Ultimately, the matter was resolved in the Respondent's favor and the Appellant was ordered to pay the additional WHT liabilities and the applicable penalties and interest. The Appellant's appeal was therefore dismissed.


The TAT's ruling, to the effect that the discretionary powers bestowed on government agencies and tax authorities cannot be challenged, does not appear consistent with one of the leading1 cases on this matter. In this case, the court ruled that the exercise of such powers must be reasonable, rational, and done in a lawful manner. In other words, there are limits to the exercise of such powers. It would, therefore, be interesting to see how a higher or superior court would rule on whether government agencies have absolute rights with respect to the exercise of such discretionary powers.

The case also stresses the importance of taxpayers providing compelling and sufficient evidence to support claims related to tax obligations. It highlights the legal principle that the burden of proof lies with the party making a claim, emphasizing the need for thorough documentation and compliance with procedural requirements. However, given the TAT's ruling on the absolute powers of the FIRS in exercising its discretionary powers, the question is whether the provision of compelling evidence would have made any difference?
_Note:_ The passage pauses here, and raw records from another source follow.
(** The two pops of [_wait_and_handle_finish], from [_working_task_ids] and
    from [_working_processes]. *)
Definition popped (finished_slots : list nat) (w : world) : world :=
  set_working_task_ids
    (pop_slots finished_slots <$> _working_task_ids w)
    (set_working_processes
       (pop_slots finished_slots <$> _working_processes w) w).

(** ** The supervisor *)

Section Supervisor.

(** The executor, and the function and the argument columns of the batch
    ([self._func], [self._args_list]). *)
Context (self : Parallel) (func : pyfunc) (args_list : list (list pyval)).

(** The environment: the children that exit at each scheduling point (pids
    that are not live are ignored), and the successive answers of the resource
    manager. *)
Context (sched : nat → list nat) (manager : nat → admission).

(** A live child runs [_inner] to its end and exits. *)
Definition run_child (w : world) (pid : nat) : world :=
  match w_procs w !! pid with
  | Some p =>
      match p_status p with
      | Alive =>
          let s' := (_inner self func (p_task_name p) (p_cuda p) (p_args p)
                       (w_shared w)).2 in
          set_procs (<[pid := set_status Dead p]> (w_procs w)) (set_shared s' w)
      | _ => w
      end
  | None => w
  end.

Definition run_children (pids : list nat) (w : world) : world :=
  foldl run_child w pids.

(** A scheduling point of the parent (a poll, a sleep, a call of the resource
    manager, a join): the children the scheduler names exit, then the user's
    interrupt, if it is due, is raised in the parent. *)
Definition yield : M unit := λ w,
  let w := run_children (sched (clock w)) w in
  let w := set_clock (S (clock w)) w in
  match sigint w with
  | Some O => (Raise KeyboardInterrupt, set_sigint None w)
  | Some (S n) => (Ok (), set_sigint (Some n) w)
  | None => (Ok (), w)
  end.

(** [process.start()] *)
Definition start_process (pid : nat) : M unit := λ w,
  match w_procs w !! pid with
  | Some p =>
      match p_status p with
      | Created =>
          let w' := set_procs (<[pid := set_status Alive p]> (w_procs w)) w in
          (Ok (), set_history (history w' ++ [Started (live_count w')]) w')
      | _ => (Raise (PyExc "AssertionError" "cannot start a process twice"), w)
      end
  | None => (Ok (), w)
  end.

(** [process.join()]: the parent blocks until the child has exited. *)
Definition join (pid : nat) : M unit := λ w,
  match w_procs w !! pid with
  | Some p =>
      match p_status p with
      | Created =>
          (Raise (PyExc "AssertionError" "can only join a started process"), w)
      | _ => (yield ;; modify (λ w, run_child w pid)) w
      end
  | None => (Ok (), w)
  end.

(** [for process in processes: if process is None: continue; process.join()] *)
Definition join_all (processes : list (option nat)) : M unit :=
  for_each processes (λ process,
    match process with
    | None => mret ()
    | Some pid => join pid
    end).

(** [_set_terminate] on the executor's store *)
Definition set_terminate : M unit := λ w,
  match _set_terminate (rs w) with
  | Ok rs' => (Ok (), set_shared (Shared rs' (sh_logs (w_shared w))) w)
  | Raise e => (Raise e, w)
  | Hang => (Hang, w)
  | OutOfFuel => (OutOfFuel, w)
  end.

(** *** [__wait] *)

(** A slot counts as finished when it holds no process or a process that is
    not alive. *)
Definition slot_finished (w : world) (process : option nat) : bool :=
  match process with
  | None => true
  | Some pid => negb (is_alive w pid)
  end.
Notwithstanding the above, the case highlights the need for minutes of board meetings on dividend declaration to contain the basis for the decision to declare or not to declare dividends. It also supports the need for every company to have a properly documented dividend policy that can be provided as evidence in the event of any dispute arising in future. Certainly, the provision of such documents would strengthen the merits of the case if similar issue as in this instant case occurs.
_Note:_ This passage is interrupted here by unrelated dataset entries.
Variable json_loads : string -> option json.
Variable json_dumps : json -> string.

Local Abbreviation load := (load_saved_recipes json_loads).
Local Abbreviation add := (add_recipe json_loads json_dumps).
Local Abbreviation delete := (delete_recipe json_loads json_dumps).


Lemma remove_nth_out_of_range (A : Type) (i : nat) (l : list A) :
  (List.length l <= i)%nat -> remove_nth i l = l.
Proof.
  revert i; induction l as [|x l IH]; intros [|i] H; simpl in *; trivial.
  - lia.
  - f_equal; apply IH; lia.
Qed.


(** C2.  A document that is not valid JSON makes [load_saved_recipes]
    raise the decoder's error; [add_recipe] and [delete_recipe] then raise
    the same error before they save, and the file keeps its text. *)
Theorem invalid_document_is_never_overwritten (text : string) :
  json_loads text = None ->
  load (Some text) = Raise JSONDecodeError
  /\ (forall recipe_obj,
        add recipe_obj (Some text) = (Raise JSONDecodeError, Some text))
  /\ (forall index,
        delete index (Some text) = (Raise JSONDecodeError, Some text)).
Proof.
  intros H; unfold add_recipe, delete_recipe, load_saved_recipes.
  rewrite H; repeat split.
Qed.



End StoreFacts.

Lemma invalid_document_is_never_overwritten_witness :
  load_saved_recipes MiniJson.loads (Some "[1, 2") = Raise JSONDecodeError
  /\ (forall recipe_obj,
        add_recipe MiniJson.loads MiniJson.dumps recipe_obj (Some "[1, 2")
        = (Raise JSONDecodeError, Some "[1, 2"))
  /\ (forall index,
        delete_recipe MiniJson.loads MiniJson.dumps index (Some "[1, 2")
        = (Raise JSONDecodeError, Some "[1, 2")).
Proof.
  apply (invalid_document_is_never_overwritten
           MiniJson.loads MiniJson.dumps "[1, 2").
  vm_compute; reflexivity.
Defined.



(** ** The PDF generator *)

Module PdfFacts.

Import Pdf.

(** The canvas and the cursor after [k] lines: either the first page is
    still open, or [q] further pages were closed and [c] lines stand on
    the open one. *)
Lemma draw_line_step (k : Z) (st : canvas * Z) (line : string) :
  (0 <= k)%Z ->
  ((k < 47 /\ pages (fst st) = [] /\ code (fst st) <> []
    /\ snd st = 702 - 14 * k)
   \/ (exists q c, k = 47 + 49 * q + c /\ 0 <= q /\ 0 <= c < 49
        /\ Z.of_nat (List.length (pages (fst st))) = 1 + q
        /\ snd st = 732 - 14 * c
        /\ (code (fst st) = [] <-> c = 0)))%Z ->
  let st' := draw_line st line in
  ((k + 1 < 47 /\ pages (fst st') = [] /\ code (fst st') <> []
    /\ snd st' = 702 - 14 * (k + 1))
   \/ (exists q c, k + 1 = 47 + 49 * q + c /\ 0 <= q /\ 0 <= c < 49
        /\ Z.of_nat (List.length (pages (fst st'))) = 1 + q
        /\ snd st' = 732 - 14 * c
        /\ (code (fst st') = [] <-> c = 0)))%Z.
Proof.
  destruct st as [pdf y]; cbn [fst snd]; intros Hk H.
  assert (NE : forall o, code pdf ++ [o] <> [])
    by (intros o E; destruct (code pdf); discriminate).
  unfold draw_line.
  destruct H as [(Hlt & Hp & Hc & Hy) | (q & c & Hq & Hq0 & Hc & Hp & Hy & Hcode)].
  - destruct (Z.ltb_spec (y - 14) 50); cbn [fst snd emit showPage pages code].
    + right; exists 0, 0; rewrite Hp; cbn [app List.length].
      repeat split; try lia; trivial.
    + left; repeat split; try lia; trivial.
  - right; destruct (Z.ltb_spec (y - 14) 50); cbn [fst snd emit showPage pages code].
    + exists (q + 1), 0; rewrite length_app; cbn [List.length].
      repeat split; try lia; trivial.
    + exists q, (c + 1).
      repeat split; try lia; trivial.
      intros E; exfalso; exact (NE _ E).
Qed.

Lemma draw_lines_state (lines : list string) :
  forall (k : Z) (st : canvas * Z),
  (0 <= k)%Z ->
  ((k < 47 /\ pages (fst st) = [] /\ code (fst st) <> []
    /\ snd st = 702 - 14 * k)
   \/ (exists q c, k = 47 + 49 * q + c /\ 0 <= q /\ 0 <= c < 49
        /\ Z.of_nat (List.length (pages (fst st))) = 1 + q
        /\ snd st = 732 - 14 * c
        /\ (code (fst st) = [] <-> c = 0)))%Z ->
  let n := (k + Z.of_nat (List.length lines))%Z in
  let st' := fold_left draw_line lines st in
  ((n < 47 /\ pages (fst st') = [] /\ code (fst st') <> []
    /\ snd st' = 702 - 14 * n)
   \/ (exists q c, n = 47 + 49 * q + c /\ 0 <= q /\ 0 <= c < 49
        /\ Z.of_nat (List.length (pages (fst st'))) = 1 + q
        /\ snd st' = 732 - 14 * c
        /\ (code (fst st') = [] <-> c = 0)))%Z.
Proof.
  induction lines as [|line lines IH]; intros k st Hk H.
  - simpl; now rewrite Z.add_0_r.
  - cbn [fold_left List.length].
    replace (k + Z.of_nat (S (List.length lines)))%Z
      with ((k + 1) + Z.of_nat (List.length lines))%Z by lia.
    apply IH; [lia|].
    now apply draw_line_step.
Qed.

Lemma save_length (c : canvas) :
  List.length (save c)
  = (List.length (pages c) + match code c with [] => 0 | _ :: _ => 1 end)%nat.
Proof.
  unfold save, showPage; destruct (code c); simpl.
  - lia.
  - now rewrite length_app.
Qed.

(** The number of pages for a text of [n] lines. *)
Lemma page_count (recipe_text title : string) :
  let n := Z.of_nat (List.length (Str.splitlines recipe_text)) in
  Z.of_nat (List.length (recipe_to_pdf_bytes recipe_text title))
  = (1 + (n + 1) / 49)%Z.
Proof.
  intros n; unfold recipe_to_pdf_bytes.
  pose proof (draw_lines_state (Str.splitlines recipe_text) 0 (start title)) as H.
  cbv zeta in H; rewrite Z.add_0_l in H; fold n in H.
  rewrite save_length.
  destruct H as [(Hn & Hp & Hc & _) | (q & c & Hn & Hq & Hc & Hp & _ & Hcode)].
  - lia.
  - left; repeat split; try lia; discriminate.
  - rewrite Hp.
    destruct (code (fst (fold_left draw_line (Str.splitlines recipe_text)
                           (start title)))); [exfalso; auto|].
    pose proof (Zle_0_nat (List.length (Str.splitlines recipe_text))) as H0.
    fold n in H0; rewrite (Z.div_small (n + 1) 49) by lia.
    cbn [List.length]; lia.
  - rewrite Nat2Z.inj_add, Hp.
    destruct (code (fst (fold_left draw_line (Str.splitlines recipe_text)
                           (start title)))) as [|o os].
    + assert (c = 0)%Z by (apply Hcode; reflexivity); subst c.
      replace (n + 1)%Z with (q * 49 + 48)%Z by lia.
      rewrite Z.div_add_l by lia.
      rewrite (Z.div_small 48 49) by lia; lia.
    + assert (c <> 0)%Z by (intros E; apply Hcode in E; discriminate).
      replace (n + 1)%Z with ((q + 1) * 49 + (c - 1))%Z by lia.
      rewrite Z.div_add_l by lia.
      rewrite (Z.div_small (c - 1) 49) by lia; lia.
Qed.

End PdfFacts.



(** ** The shopping list *)

Module ShoppingFacts.

Import Shopping.

Lemma assoc_set_same (items : dict) (k : string) (v : Z) :
  assoc k (set items k v) = Some v.
Proof.
  induction items as [|[k' v'] r IH]; simpl.
  - now rewrite String.eqb_refl.
  - destruct (String.eqb_spec k' k) as [E | E]; simpl.
    + subst; now rewrite String.eqb_refl.
    + destruct (String.eqb_spec k' k); [contradiction | exact IH].
Qed.

Lemma assoc_set_other (items : dict) (k k' : string) (v : Z) :
  k' <> k -> assoc k' (set items k v) = assoc k' items.
Proof.
  intros N; induction items as [|[k0 v0] r IH]; simpl.
  - destruct (String.eqb_spec k k'); [congruence | trivial].
  - destruct (String.eqb_spec k0 k) as [E | E]; simpl.
    + subst; destruct (String.eqb_spec k k'); [congruence | trivial].
    + destruct (String.eqb_spec k0 k'); trivial.
Qed.

Lemma in_set (items : dict) (k : string) (v : Z) (e : string * Z) :
  In e (set items k v) -> e = (k, v) \/ In e items.
Proof.
  induction items as [|[k0 v0] r IH]; simpl.
  - intros [H | []]; auto.
  - destruct (String.eqb_spec k0 k) as [E | E]; simpl.
    + subst; intros [H | H]; auto.
    + intros [H | H]; auto.
      destruct (IH H); auto.
Qed.

Lemma assoc_in (items : dict) (k : string) (v : Z) :
  assoc k items = Some v -> In (k, v) items.
Proof.
  induction items as [|[k0 v0] r IH]; simpl; [discriminate|].
  destruct (String.eqb_spec k0 k) as [E | E].
  - intros [= ->]; subst; auto.
  - auto.
Qed.

Lemma get_count_same (items : dict) (p : string) :
  get (count items p) p 0 = get items p 0 + 1.
Proof. unfold count, get at 1; now rewrite assoc_set_same. Qed.

Lemma get_count_other (items : dict) (p k : string) :
  k <> p -> get (count items p) k 0 = get items k 0.
Proof. intros N; unfold count, get at 1 3; now rewrite assoc_set_other. Qed.

Lemma get_count_mono (items : dict) (p k : string) :
  get items k 0 <= get (count items p) k 0.
Proof.
  destruct (string_dec k p) as [-> | N].
  - rewrite get_count_same; lia.
  - rewrite get_count_other by trivial; lia.
Qed.

Lemma get_positive (items : dict) (k : string) :
  1 <= get items k 0 -> exists v, assoc k items = Some v /\ 1 <= v.
Proof.
  unfold get; destruct (assoc k items) as [v|]; [eauto | lia].
Qed.

(** *** Every entry is well formed *)

Lemma get_nonneg (items : dict) (k : string) :
  Forall well_formed_entry items -> 0 <= get items k 0.
Proof.
  intros W; unfold get; destruct (assoc k items) as [v|] eqn:E; [|lia].
  apply assoc_in in E.
  rewrite Forall_forall in W; destruct (W _ E) as (_ & _ & H); simpl in H; lia.
Qed.

Lemma count_well_formed (items : dict) (p : string) :
  Str.strip p = p -> (3 <= String.length p)%nat ->
  Forall well_formed_entry items ->
  Forall well_formed_entry (count items p).
Proof.
  intros Hs Hl W; pose proof (get_nonneg items p W) as G.
  rewrite Forall_forall in *; intros e He.
  apply in_set in He as [-> | He]; [|auto].
  repeat split; simpl; trivial; lia.
Qed.

Lemma name_keywords_shape :
  forallb (fun k => Str.starts_nonspace k && Str.ends_nonspace k
                    && (3 <=? String.length k)%nat)
          name_keywords = true.
Proof. reflexivity. Qed.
The Tribunal's decision on interest and penalties reflects its adoption of the court's ruling in CMA CGM Delmas v. FIRS, marking a departure from its previous stance in the Weatherford Services S.D.E.R.L V FIRS, Tetrapak West Africa Ltd v FIRS and MTN v. FIRS2 wherein the TAT ruled that an assessment that has not become final and conclusive should not be liable to interest and penalty. In fact, it stated that the decisions in those cases were made without the consideration of relevant law. In other words, those decisions signify a mistake or oversight by those TAT panels in their decision-making process.


1. Please see the case of Musical Copyright Society Nigeria (Ltd/Gte) v. Copyright Society of Nigeria (Ltd/Gte) & 2 Ors Suit No.: FHC/L/CS/274/2010

2. Please see our Newsletter titled: TAT rules on the interpretation of final and conclusive assessment and other Matters | Issue No. 11.2 | November 2023.

The opinion expressed in this article is solely personal and does not represent the views of any organization or association to which the authors belong.